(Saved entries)
========
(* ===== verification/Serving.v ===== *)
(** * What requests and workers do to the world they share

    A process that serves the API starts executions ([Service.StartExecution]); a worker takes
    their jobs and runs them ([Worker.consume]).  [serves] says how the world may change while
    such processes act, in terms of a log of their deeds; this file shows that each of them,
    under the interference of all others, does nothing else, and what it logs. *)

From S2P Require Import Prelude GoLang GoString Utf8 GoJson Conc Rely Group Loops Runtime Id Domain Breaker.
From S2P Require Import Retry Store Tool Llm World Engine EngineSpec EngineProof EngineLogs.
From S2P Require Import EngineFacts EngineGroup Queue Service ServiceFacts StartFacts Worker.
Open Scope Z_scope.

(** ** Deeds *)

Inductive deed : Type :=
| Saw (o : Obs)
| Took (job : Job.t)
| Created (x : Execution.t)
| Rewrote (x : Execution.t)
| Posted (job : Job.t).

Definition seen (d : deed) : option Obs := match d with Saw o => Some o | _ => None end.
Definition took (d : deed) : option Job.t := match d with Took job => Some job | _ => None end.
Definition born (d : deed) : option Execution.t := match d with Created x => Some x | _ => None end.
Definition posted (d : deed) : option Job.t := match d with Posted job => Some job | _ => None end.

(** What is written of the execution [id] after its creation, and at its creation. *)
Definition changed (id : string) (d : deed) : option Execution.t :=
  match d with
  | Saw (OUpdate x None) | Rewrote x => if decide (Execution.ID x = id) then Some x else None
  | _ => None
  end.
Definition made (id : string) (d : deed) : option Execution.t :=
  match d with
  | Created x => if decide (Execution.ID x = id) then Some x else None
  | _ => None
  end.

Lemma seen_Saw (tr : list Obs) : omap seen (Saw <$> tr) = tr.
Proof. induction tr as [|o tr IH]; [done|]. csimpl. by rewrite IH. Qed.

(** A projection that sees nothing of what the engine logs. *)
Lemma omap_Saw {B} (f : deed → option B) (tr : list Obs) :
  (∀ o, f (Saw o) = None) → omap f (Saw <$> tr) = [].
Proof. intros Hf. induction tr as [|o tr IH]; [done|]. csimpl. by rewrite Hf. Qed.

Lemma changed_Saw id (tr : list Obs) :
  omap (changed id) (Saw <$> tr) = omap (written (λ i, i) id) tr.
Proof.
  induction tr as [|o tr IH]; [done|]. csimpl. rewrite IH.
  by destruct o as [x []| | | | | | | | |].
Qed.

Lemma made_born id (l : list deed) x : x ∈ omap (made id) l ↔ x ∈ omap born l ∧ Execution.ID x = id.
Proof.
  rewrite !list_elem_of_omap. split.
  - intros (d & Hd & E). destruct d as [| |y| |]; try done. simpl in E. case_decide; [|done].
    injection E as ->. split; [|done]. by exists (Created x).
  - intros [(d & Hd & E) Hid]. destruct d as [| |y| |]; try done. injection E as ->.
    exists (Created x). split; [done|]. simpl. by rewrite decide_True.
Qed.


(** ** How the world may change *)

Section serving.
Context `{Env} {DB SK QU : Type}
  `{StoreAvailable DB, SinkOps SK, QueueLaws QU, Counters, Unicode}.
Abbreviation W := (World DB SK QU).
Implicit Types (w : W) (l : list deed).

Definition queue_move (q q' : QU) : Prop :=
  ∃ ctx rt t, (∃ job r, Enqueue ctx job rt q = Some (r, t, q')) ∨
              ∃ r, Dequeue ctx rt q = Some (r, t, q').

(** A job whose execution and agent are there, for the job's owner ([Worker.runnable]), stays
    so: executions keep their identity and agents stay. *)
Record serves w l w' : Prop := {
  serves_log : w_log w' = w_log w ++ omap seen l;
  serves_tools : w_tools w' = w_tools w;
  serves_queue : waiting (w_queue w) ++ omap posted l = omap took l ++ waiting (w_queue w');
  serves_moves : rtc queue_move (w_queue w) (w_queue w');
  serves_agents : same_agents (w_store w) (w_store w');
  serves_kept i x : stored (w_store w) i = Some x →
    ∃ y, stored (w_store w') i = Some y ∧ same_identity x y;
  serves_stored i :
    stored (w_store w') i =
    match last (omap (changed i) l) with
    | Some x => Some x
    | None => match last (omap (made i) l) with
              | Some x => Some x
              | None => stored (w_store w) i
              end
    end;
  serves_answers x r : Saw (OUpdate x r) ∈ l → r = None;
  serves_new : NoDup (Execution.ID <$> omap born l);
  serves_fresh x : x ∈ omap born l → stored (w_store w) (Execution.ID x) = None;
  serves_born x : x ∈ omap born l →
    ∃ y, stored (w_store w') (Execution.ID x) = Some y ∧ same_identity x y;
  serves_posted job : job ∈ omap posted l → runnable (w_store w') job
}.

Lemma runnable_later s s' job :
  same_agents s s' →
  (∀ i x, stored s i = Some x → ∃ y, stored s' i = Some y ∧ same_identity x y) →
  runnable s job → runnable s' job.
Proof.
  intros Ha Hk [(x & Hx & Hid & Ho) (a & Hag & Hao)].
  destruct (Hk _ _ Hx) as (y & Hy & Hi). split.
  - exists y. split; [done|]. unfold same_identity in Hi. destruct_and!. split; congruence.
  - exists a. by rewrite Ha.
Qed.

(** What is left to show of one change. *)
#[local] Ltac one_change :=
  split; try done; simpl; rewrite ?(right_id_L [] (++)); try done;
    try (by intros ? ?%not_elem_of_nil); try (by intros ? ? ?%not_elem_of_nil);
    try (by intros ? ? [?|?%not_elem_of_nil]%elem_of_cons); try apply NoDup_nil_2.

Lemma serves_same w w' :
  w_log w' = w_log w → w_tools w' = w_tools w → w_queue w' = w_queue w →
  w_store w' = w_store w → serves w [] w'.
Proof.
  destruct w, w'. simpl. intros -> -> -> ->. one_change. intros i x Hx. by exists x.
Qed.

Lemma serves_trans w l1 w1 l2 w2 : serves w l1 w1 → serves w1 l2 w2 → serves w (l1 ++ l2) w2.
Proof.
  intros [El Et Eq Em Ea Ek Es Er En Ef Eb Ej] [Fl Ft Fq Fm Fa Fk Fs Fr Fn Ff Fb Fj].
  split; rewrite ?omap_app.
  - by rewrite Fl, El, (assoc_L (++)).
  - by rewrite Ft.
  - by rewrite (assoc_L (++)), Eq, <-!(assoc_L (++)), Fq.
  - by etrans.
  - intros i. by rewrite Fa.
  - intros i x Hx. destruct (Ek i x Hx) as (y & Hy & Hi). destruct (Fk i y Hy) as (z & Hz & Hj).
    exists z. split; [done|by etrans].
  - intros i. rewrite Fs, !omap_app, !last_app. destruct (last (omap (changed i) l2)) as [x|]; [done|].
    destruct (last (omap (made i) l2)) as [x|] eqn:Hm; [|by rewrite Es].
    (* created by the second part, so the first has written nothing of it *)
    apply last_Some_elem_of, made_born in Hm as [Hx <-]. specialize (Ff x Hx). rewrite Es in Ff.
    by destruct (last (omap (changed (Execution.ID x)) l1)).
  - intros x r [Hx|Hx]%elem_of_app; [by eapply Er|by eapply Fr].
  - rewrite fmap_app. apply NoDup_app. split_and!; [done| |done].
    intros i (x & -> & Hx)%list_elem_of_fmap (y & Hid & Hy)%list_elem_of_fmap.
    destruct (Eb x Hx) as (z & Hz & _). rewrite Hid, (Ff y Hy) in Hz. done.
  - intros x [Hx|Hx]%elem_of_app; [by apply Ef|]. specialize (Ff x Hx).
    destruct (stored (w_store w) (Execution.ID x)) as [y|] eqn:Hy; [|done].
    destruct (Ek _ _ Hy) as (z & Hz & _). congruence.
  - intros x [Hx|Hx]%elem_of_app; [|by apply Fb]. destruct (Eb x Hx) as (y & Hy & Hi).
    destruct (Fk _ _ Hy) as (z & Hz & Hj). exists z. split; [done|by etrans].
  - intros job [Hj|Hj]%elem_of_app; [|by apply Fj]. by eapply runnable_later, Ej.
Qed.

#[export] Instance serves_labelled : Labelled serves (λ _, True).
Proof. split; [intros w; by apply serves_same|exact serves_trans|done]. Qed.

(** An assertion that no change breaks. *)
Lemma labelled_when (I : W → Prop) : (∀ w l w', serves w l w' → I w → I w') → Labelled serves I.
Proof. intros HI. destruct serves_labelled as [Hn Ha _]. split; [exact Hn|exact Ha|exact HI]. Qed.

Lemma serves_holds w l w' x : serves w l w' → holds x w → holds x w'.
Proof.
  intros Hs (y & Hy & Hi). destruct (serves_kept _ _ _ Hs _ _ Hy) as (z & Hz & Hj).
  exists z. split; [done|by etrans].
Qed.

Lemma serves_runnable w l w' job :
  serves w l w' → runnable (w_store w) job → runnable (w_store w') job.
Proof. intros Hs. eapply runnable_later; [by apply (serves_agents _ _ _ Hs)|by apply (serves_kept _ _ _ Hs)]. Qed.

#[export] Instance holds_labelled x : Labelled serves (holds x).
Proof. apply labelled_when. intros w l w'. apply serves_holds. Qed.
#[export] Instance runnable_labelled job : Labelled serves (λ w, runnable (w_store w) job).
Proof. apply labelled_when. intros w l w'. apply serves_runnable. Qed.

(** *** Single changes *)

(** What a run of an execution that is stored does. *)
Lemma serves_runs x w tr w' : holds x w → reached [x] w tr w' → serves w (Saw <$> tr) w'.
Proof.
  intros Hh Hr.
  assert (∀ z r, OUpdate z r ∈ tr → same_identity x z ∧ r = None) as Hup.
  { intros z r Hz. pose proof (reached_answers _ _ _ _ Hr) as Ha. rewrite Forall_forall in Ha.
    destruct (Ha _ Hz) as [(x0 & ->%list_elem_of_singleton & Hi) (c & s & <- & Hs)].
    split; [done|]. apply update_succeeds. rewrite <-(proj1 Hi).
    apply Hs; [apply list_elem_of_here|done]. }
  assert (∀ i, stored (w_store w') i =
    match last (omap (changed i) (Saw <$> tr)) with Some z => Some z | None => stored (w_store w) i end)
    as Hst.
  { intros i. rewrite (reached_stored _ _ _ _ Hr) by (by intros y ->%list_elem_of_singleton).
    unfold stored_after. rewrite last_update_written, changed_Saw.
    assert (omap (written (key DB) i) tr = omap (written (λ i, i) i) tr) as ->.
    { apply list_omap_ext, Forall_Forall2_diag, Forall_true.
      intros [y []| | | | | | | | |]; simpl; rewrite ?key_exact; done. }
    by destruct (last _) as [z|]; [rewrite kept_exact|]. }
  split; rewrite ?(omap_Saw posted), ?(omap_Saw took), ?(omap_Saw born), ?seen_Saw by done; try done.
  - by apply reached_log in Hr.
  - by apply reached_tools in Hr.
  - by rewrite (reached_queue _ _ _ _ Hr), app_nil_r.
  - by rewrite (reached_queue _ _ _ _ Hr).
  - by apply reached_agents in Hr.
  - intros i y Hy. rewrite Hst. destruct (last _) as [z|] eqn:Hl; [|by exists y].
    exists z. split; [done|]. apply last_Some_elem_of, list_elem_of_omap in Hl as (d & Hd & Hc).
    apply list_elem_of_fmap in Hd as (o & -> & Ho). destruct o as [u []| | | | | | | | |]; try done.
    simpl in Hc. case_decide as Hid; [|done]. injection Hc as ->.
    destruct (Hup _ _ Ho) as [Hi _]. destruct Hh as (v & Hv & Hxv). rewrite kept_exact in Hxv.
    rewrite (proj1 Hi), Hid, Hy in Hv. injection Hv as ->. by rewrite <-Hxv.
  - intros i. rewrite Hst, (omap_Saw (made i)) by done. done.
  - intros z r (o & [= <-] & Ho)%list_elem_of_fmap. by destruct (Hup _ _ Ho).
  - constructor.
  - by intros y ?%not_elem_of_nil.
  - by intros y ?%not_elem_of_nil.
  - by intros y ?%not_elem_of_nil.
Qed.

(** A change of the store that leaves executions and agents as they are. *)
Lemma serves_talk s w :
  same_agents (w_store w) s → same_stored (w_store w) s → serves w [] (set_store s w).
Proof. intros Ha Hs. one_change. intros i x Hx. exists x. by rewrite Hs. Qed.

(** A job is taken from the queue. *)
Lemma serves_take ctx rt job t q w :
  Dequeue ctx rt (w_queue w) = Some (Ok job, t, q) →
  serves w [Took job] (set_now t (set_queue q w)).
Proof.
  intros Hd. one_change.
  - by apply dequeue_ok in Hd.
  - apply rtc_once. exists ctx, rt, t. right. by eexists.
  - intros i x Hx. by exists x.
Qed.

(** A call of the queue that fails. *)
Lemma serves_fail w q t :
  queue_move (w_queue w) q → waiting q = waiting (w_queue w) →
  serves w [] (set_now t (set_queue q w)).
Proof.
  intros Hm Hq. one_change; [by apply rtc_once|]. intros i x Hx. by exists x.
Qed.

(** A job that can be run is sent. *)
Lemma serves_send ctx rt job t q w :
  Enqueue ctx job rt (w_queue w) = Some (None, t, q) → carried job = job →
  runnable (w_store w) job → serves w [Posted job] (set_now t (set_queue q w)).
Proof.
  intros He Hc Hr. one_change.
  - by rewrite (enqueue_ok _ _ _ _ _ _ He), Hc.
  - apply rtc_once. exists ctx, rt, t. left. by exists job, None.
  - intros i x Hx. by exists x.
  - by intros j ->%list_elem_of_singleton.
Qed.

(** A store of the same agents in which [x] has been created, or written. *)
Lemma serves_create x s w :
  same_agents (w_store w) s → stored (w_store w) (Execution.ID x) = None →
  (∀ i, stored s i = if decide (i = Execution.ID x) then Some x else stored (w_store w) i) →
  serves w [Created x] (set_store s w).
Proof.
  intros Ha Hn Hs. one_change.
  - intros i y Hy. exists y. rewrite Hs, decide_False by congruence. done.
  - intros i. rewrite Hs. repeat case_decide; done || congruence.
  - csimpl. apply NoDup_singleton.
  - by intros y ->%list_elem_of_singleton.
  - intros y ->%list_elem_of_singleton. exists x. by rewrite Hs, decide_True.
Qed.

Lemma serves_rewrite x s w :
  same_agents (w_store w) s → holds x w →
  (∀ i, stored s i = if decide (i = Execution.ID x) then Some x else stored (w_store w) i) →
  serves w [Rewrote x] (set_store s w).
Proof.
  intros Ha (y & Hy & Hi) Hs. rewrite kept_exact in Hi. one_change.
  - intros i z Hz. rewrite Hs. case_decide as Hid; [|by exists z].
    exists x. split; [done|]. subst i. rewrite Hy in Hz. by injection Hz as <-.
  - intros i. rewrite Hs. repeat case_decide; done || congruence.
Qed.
========
## Task details
Using the entries above, repeat only the lines from the one containing "Lemma serves_send ctx" through the one containing "same_agents (w_store w) s → holds x w →", end lines included.

## Exercise answer
Lemma serves_send ctx rt job t q w :
  Enqueue ctx job rt (w_queue w) = Some (None, t, q) → carried job = job →
  runnable (w_store w) job → serves w [Posted job] (set_now t (set_queue q w)).
Proof.
  intros He Hc Hr. one_change.
  - by rewrite (enqueue_ok _ _ _ _ _ _ He), Hc.
  - apply rtc_once. exists ctx, rt, t. left. by exists job, None.
  - intros i x Hx. by exists x.
  - by intros j ->%list_elem_of_singleton.
Qed.

(** A store of the same agents in which [x] has been created, or written. *)
Lemma serves_create x s w :
  same_agents (w_store w) s → stored (w_store w) (Execution.ID x) = None →
  (∀ i, stored s i = if decide (i = Execution.ID x) then Some x else stored (w_store w) i) →
  serves w [Created x] (set_store s w).
Proof.
  intros Ha Hn Hs. one_change.
  - intros i y Hy. exists y. rewrite Hs, decide_False by congruence. done.
  - intros i. rewrite Hs. repeat case_decide; done || congruence.
  - csimpl. apply NoDup_singleton.
  - by intros y ->%list_elem_of_singleton.
  - intros y ->%list_elem_of_singleton. exists x. by rewrite Hs, decide_True.
Qed.

Lemma serves_rewrite x s w :
  same_agents (w_store w) s → holds x w →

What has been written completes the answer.